_EXERCISE MATERIAL_
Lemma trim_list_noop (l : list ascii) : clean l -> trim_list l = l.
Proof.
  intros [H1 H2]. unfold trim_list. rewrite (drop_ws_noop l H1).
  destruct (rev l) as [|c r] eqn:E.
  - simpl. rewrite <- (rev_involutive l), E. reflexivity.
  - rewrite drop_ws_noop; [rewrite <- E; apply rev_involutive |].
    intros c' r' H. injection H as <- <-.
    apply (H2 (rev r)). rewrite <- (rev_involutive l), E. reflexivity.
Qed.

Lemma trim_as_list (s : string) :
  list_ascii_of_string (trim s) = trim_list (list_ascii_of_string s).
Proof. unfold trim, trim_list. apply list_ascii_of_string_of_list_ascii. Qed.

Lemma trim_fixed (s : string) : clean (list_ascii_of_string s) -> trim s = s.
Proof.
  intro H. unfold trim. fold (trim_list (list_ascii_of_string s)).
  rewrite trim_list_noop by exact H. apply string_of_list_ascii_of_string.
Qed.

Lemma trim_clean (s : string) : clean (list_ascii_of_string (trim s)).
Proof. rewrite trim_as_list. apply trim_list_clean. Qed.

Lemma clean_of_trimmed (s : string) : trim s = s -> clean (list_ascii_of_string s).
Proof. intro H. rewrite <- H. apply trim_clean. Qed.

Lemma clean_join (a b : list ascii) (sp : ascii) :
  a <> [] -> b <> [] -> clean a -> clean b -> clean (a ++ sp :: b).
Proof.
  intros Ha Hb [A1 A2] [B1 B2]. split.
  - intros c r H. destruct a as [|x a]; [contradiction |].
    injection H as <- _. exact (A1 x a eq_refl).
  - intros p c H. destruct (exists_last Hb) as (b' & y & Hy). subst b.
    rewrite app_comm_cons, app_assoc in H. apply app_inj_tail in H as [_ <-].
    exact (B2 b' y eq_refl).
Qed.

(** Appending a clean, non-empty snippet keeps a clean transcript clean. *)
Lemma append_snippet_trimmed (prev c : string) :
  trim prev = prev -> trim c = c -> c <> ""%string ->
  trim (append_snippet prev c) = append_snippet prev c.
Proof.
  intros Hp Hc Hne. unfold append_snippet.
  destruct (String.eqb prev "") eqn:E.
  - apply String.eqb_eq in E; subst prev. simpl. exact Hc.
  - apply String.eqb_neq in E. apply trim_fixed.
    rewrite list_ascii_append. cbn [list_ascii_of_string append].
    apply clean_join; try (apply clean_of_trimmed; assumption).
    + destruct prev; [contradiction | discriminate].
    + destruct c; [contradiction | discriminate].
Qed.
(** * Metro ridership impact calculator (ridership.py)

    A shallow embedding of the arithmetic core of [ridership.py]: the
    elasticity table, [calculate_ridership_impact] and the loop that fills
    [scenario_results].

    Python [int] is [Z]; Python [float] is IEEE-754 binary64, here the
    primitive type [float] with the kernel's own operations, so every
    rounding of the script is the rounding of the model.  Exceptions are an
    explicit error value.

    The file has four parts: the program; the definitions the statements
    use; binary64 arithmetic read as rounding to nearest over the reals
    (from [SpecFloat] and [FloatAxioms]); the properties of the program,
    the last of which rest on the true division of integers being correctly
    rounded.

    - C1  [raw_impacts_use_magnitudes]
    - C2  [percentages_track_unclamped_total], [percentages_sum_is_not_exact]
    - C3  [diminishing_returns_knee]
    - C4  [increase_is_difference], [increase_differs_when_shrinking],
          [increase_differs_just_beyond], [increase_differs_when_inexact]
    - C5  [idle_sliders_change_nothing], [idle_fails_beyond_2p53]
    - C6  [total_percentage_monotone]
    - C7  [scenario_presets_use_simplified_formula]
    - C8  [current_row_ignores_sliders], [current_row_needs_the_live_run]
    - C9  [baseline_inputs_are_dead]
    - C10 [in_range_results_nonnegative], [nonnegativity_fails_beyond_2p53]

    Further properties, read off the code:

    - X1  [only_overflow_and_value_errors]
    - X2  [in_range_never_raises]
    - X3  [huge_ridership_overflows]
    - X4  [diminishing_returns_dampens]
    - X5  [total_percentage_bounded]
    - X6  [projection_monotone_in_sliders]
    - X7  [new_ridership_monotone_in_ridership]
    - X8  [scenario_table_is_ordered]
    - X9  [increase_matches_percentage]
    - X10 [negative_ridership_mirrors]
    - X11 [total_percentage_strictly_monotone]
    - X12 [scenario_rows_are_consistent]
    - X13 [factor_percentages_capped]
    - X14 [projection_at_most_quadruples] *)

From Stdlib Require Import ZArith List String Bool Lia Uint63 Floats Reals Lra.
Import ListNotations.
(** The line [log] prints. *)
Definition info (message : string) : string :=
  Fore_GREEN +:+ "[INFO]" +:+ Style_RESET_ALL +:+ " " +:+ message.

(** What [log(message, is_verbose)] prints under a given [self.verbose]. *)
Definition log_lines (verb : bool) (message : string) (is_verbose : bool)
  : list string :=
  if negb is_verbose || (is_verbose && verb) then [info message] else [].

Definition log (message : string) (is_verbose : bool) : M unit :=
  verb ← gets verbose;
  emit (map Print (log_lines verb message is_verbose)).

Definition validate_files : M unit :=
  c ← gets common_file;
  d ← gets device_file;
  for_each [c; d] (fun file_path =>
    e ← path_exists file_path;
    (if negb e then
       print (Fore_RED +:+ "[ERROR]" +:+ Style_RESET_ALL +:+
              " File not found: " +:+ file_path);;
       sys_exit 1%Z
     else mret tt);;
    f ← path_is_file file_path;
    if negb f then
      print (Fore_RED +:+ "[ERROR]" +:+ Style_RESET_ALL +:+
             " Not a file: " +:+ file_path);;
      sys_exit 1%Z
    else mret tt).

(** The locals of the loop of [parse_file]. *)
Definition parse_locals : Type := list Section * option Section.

_DESCRIPTION OF THE TASK_
Each line from the start of the listing above through the line containing "intros c' r' H. injection H as <- <-." must be reproduced exactly. Leave out the rest.

_EXERCISE RESPONSE_
Lemma trim_list_noop (l : list ascii) : clean l -> trim_list l = l.
Proof.
  intros [H1 H2]. unfold trim_list. rewrite (drop_ws_noop l H1).
  destruct (rev l) as [|c r] eqn:E.
  - simpl. rewrite <- (rev_involutive l), E. reflexivity.
  - rewrite drop_ws_noop; [rewrite <- E; apply rev_involutive |].
    intros c' r' H. injection H as <- <-.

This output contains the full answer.